Exercise description: Search the data below for the string "HSubmitter". Extract every line that contains it.

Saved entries
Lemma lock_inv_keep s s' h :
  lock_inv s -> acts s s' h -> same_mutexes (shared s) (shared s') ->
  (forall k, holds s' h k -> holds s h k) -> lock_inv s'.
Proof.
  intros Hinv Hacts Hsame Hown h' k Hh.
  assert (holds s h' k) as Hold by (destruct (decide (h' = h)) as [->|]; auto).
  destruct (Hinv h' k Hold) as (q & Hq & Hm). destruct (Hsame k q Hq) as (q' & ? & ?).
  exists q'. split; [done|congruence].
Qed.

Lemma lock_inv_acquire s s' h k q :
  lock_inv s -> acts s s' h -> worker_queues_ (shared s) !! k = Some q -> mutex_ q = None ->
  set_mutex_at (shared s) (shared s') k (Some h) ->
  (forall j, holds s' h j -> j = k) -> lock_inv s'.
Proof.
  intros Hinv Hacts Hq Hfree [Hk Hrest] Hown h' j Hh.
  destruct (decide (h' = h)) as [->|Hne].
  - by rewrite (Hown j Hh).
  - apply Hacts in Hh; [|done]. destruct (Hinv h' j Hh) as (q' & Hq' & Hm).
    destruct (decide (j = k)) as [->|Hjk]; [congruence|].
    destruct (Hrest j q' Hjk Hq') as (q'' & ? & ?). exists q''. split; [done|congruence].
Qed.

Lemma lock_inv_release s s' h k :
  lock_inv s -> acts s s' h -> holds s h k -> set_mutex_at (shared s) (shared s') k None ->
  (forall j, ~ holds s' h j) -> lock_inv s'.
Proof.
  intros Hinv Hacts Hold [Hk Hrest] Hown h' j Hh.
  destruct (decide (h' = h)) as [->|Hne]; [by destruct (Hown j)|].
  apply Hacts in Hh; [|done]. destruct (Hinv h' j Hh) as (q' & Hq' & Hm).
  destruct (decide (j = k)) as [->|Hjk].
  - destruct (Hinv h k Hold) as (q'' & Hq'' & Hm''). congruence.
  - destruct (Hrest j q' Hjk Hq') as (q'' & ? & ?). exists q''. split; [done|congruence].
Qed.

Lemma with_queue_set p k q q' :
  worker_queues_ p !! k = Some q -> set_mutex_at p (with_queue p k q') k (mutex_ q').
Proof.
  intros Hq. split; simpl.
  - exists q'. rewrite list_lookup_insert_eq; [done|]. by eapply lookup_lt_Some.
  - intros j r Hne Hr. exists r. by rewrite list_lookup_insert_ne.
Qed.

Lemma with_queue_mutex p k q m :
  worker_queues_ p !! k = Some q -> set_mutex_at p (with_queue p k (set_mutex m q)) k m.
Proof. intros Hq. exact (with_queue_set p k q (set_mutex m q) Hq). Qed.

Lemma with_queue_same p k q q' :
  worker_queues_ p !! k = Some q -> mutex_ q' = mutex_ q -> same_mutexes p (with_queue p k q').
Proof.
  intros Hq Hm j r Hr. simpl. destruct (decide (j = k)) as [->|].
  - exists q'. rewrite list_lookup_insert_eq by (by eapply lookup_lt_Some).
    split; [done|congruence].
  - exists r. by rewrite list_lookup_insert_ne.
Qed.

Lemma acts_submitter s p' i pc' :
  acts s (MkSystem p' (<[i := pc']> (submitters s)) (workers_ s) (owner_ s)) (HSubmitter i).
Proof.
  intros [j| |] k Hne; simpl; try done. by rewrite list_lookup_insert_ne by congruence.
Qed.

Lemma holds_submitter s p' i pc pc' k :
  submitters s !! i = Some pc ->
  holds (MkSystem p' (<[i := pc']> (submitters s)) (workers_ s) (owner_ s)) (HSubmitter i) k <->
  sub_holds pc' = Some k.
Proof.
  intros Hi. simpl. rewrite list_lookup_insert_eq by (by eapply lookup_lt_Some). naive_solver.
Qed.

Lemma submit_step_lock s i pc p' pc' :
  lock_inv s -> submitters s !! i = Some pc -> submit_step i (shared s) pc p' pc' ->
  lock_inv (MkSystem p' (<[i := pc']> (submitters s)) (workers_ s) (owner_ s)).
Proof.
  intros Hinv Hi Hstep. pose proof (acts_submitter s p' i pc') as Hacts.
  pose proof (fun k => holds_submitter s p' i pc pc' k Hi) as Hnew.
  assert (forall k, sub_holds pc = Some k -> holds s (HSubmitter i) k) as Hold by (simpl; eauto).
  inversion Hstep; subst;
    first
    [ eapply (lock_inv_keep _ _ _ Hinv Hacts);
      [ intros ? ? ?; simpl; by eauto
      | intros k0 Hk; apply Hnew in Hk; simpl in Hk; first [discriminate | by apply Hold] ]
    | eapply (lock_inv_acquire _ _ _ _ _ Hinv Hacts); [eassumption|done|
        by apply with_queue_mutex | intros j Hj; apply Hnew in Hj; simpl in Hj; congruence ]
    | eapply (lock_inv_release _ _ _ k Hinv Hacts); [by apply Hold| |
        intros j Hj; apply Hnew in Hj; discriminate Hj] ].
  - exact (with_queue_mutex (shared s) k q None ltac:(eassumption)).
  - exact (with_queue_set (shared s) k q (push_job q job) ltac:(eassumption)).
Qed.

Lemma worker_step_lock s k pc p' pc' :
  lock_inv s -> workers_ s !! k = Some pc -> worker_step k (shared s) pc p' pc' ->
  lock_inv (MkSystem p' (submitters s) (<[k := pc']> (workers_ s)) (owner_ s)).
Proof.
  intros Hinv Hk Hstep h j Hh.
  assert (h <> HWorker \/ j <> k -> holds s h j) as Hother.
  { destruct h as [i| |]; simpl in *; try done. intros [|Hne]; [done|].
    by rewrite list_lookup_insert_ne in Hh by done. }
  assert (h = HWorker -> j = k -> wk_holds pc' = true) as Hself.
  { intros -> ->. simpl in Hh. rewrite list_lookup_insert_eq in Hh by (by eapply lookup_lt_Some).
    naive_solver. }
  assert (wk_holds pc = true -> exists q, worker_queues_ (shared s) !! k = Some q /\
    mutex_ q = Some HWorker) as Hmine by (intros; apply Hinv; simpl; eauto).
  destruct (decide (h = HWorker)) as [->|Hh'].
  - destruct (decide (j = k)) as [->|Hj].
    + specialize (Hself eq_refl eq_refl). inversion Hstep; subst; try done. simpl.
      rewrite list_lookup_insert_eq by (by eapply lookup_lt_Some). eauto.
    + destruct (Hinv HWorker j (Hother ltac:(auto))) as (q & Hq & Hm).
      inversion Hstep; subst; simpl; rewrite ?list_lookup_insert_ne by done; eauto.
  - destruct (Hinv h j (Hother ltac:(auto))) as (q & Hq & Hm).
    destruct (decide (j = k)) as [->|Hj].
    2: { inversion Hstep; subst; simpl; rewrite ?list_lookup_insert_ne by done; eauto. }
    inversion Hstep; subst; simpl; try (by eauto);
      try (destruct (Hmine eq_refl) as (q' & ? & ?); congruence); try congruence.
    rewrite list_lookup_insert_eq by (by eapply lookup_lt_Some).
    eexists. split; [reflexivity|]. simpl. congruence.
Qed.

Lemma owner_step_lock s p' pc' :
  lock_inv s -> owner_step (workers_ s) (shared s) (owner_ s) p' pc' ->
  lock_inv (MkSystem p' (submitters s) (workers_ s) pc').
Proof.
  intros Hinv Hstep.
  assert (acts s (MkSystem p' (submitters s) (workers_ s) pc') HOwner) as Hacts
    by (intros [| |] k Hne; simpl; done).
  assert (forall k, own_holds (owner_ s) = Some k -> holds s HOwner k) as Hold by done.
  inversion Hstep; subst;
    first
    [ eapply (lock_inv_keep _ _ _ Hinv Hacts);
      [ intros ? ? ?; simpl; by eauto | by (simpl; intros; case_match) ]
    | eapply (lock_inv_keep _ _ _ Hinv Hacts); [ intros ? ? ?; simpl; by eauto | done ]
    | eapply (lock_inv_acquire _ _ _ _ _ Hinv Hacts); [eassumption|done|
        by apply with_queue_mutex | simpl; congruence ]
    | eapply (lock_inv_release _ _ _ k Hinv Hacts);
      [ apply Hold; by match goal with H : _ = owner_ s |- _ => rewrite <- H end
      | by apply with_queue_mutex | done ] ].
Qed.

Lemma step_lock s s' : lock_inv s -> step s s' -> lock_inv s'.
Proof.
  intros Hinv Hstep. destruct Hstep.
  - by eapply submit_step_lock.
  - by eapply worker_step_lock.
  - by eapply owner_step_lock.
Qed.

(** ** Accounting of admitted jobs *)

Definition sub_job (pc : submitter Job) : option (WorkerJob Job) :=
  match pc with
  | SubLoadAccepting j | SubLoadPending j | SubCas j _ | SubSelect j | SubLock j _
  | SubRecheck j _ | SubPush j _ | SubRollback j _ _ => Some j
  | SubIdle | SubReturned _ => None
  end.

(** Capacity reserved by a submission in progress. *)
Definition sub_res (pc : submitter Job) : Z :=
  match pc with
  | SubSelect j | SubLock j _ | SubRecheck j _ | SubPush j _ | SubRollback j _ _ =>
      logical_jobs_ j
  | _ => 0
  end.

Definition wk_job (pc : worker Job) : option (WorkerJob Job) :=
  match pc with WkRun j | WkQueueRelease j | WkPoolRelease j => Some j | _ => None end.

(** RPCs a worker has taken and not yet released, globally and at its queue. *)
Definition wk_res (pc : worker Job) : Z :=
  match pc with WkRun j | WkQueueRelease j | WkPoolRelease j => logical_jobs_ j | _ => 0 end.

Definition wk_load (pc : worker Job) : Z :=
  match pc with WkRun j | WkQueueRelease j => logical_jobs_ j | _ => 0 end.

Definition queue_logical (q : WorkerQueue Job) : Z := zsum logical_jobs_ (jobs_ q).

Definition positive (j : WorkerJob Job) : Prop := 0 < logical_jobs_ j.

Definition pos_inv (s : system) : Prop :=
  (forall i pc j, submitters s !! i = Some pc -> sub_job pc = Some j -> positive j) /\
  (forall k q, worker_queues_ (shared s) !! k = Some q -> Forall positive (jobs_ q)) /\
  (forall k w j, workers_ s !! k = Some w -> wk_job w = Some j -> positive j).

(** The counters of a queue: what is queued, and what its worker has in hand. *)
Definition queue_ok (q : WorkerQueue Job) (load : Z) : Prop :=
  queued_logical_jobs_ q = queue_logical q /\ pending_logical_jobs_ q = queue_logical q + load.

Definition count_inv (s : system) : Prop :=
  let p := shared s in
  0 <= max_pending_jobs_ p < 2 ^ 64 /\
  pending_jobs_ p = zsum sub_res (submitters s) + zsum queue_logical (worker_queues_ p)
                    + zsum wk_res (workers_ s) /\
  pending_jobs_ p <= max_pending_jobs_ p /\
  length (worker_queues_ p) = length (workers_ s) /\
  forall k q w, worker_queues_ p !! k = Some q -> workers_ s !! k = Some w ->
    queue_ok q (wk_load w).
---
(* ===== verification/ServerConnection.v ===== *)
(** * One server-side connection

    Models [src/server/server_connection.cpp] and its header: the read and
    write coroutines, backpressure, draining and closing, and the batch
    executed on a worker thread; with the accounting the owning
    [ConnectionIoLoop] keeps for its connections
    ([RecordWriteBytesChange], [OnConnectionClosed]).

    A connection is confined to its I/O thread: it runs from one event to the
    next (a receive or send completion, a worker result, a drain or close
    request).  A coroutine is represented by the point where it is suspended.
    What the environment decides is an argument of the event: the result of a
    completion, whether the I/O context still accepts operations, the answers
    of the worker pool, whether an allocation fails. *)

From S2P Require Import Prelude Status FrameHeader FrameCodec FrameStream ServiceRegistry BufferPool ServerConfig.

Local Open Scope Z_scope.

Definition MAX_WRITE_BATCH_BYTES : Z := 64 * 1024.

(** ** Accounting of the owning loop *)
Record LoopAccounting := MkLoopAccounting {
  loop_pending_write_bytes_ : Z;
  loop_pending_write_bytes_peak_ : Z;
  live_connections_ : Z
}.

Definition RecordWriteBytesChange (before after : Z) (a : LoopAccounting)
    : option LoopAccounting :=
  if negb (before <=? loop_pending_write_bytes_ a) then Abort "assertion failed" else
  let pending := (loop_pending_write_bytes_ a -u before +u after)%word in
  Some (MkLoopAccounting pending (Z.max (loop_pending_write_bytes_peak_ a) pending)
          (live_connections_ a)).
* * *
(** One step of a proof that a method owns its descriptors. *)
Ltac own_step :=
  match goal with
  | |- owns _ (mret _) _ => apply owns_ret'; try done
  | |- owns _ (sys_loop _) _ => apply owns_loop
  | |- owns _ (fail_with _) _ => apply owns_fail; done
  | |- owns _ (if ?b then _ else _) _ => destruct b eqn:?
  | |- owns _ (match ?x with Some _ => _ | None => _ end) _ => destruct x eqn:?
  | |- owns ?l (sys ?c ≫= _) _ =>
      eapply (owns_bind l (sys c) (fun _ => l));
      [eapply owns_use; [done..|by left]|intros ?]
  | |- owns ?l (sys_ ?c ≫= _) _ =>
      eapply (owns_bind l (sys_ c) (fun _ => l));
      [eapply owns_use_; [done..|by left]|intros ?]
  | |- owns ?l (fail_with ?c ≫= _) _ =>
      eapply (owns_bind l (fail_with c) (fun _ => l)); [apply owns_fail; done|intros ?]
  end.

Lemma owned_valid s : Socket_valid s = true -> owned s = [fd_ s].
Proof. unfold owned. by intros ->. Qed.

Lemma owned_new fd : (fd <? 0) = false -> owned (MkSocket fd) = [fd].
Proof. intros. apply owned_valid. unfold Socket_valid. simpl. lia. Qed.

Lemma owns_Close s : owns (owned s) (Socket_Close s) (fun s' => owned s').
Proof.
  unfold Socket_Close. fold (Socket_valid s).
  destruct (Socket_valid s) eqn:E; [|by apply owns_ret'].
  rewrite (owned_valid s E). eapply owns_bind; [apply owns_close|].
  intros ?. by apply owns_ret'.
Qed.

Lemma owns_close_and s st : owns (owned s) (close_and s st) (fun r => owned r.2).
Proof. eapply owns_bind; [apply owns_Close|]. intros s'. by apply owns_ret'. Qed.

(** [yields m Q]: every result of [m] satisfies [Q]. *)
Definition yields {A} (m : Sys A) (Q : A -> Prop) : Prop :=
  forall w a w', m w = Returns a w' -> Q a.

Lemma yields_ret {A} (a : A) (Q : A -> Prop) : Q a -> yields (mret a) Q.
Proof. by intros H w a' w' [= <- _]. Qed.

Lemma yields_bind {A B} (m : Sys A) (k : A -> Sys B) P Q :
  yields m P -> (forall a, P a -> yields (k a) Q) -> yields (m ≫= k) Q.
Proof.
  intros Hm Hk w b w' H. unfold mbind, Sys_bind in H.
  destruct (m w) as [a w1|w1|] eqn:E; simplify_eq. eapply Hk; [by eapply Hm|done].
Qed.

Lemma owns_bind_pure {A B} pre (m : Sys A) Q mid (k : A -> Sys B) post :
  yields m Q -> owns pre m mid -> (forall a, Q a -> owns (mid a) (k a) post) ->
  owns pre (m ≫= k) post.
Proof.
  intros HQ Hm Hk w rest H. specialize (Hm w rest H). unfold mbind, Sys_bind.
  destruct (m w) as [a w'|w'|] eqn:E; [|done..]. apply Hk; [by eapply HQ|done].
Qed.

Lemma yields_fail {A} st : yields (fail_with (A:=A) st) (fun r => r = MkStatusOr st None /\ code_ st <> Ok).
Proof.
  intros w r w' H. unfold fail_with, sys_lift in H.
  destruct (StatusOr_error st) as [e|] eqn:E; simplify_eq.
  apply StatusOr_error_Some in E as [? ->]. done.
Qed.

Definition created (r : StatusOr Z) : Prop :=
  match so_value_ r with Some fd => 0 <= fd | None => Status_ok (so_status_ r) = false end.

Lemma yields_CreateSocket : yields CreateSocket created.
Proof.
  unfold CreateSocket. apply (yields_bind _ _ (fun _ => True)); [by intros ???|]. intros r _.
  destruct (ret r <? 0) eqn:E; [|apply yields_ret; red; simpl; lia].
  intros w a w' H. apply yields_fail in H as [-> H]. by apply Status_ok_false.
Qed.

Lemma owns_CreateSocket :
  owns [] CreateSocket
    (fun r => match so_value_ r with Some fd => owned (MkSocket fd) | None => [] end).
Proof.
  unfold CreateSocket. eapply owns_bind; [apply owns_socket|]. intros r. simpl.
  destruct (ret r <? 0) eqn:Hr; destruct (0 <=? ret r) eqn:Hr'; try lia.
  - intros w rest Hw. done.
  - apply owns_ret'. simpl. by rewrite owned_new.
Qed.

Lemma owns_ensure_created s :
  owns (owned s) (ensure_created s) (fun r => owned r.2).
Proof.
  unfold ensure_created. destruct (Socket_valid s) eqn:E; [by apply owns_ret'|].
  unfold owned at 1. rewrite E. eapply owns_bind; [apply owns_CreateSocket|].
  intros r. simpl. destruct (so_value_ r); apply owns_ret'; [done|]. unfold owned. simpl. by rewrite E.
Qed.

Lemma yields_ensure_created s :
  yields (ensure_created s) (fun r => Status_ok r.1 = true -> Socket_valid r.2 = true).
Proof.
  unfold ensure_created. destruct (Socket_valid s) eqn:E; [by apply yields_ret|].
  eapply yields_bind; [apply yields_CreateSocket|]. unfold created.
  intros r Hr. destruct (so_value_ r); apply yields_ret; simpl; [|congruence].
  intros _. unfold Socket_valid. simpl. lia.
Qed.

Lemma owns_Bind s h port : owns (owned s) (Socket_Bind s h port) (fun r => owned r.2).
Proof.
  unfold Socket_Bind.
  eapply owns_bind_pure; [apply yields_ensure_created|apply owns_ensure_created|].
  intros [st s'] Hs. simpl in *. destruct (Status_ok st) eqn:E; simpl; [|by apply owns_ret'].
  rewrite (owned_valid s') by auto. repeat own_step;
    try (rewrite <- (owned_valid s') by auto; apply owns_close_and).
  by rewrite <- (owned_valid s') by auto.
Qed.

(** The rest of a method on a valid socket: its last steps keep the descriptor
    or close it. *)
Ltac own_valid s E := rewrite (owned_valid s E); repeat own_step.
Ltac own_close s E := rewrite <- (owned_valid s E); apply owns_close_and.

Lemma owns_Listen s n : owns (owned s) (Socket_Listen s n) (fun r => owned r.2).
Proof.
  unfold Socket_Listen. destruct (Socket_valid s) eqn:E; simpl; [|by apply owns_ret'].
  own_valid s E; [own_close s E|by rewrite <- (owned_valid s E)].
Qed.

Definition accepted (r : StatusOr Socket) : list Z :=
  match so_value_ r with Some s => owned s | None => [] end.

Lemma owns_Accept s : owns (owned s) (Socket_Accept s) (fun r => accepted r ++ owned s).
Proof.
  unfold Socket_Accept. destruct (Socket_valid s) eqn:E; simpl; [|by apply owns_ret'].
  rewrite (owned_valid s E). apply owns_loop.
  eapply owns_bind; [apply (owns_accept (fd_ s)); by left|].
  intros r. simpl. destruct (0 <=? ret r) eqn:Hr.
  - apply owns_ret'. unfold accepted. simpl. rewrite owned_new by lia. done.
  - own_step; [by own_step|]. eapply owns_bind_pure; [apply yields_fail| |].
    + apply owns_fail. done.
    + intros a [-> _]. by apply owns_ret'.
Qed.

Solved exercise:
  acts s (MkSystem p' (<[i := pc']> (submitters s)) (workers_ s) (owner_ s)) (HSubmitter i).
  holds (MkSystem p' (<[i := pc']> (submitters s)) (workers_ s) (owner_ s)) (HSubmitter i) k <->
  assert (forall k, sub_holds pc = Some k -> holds s (HSubmitter i) k) as Hold by (simpl; eauto).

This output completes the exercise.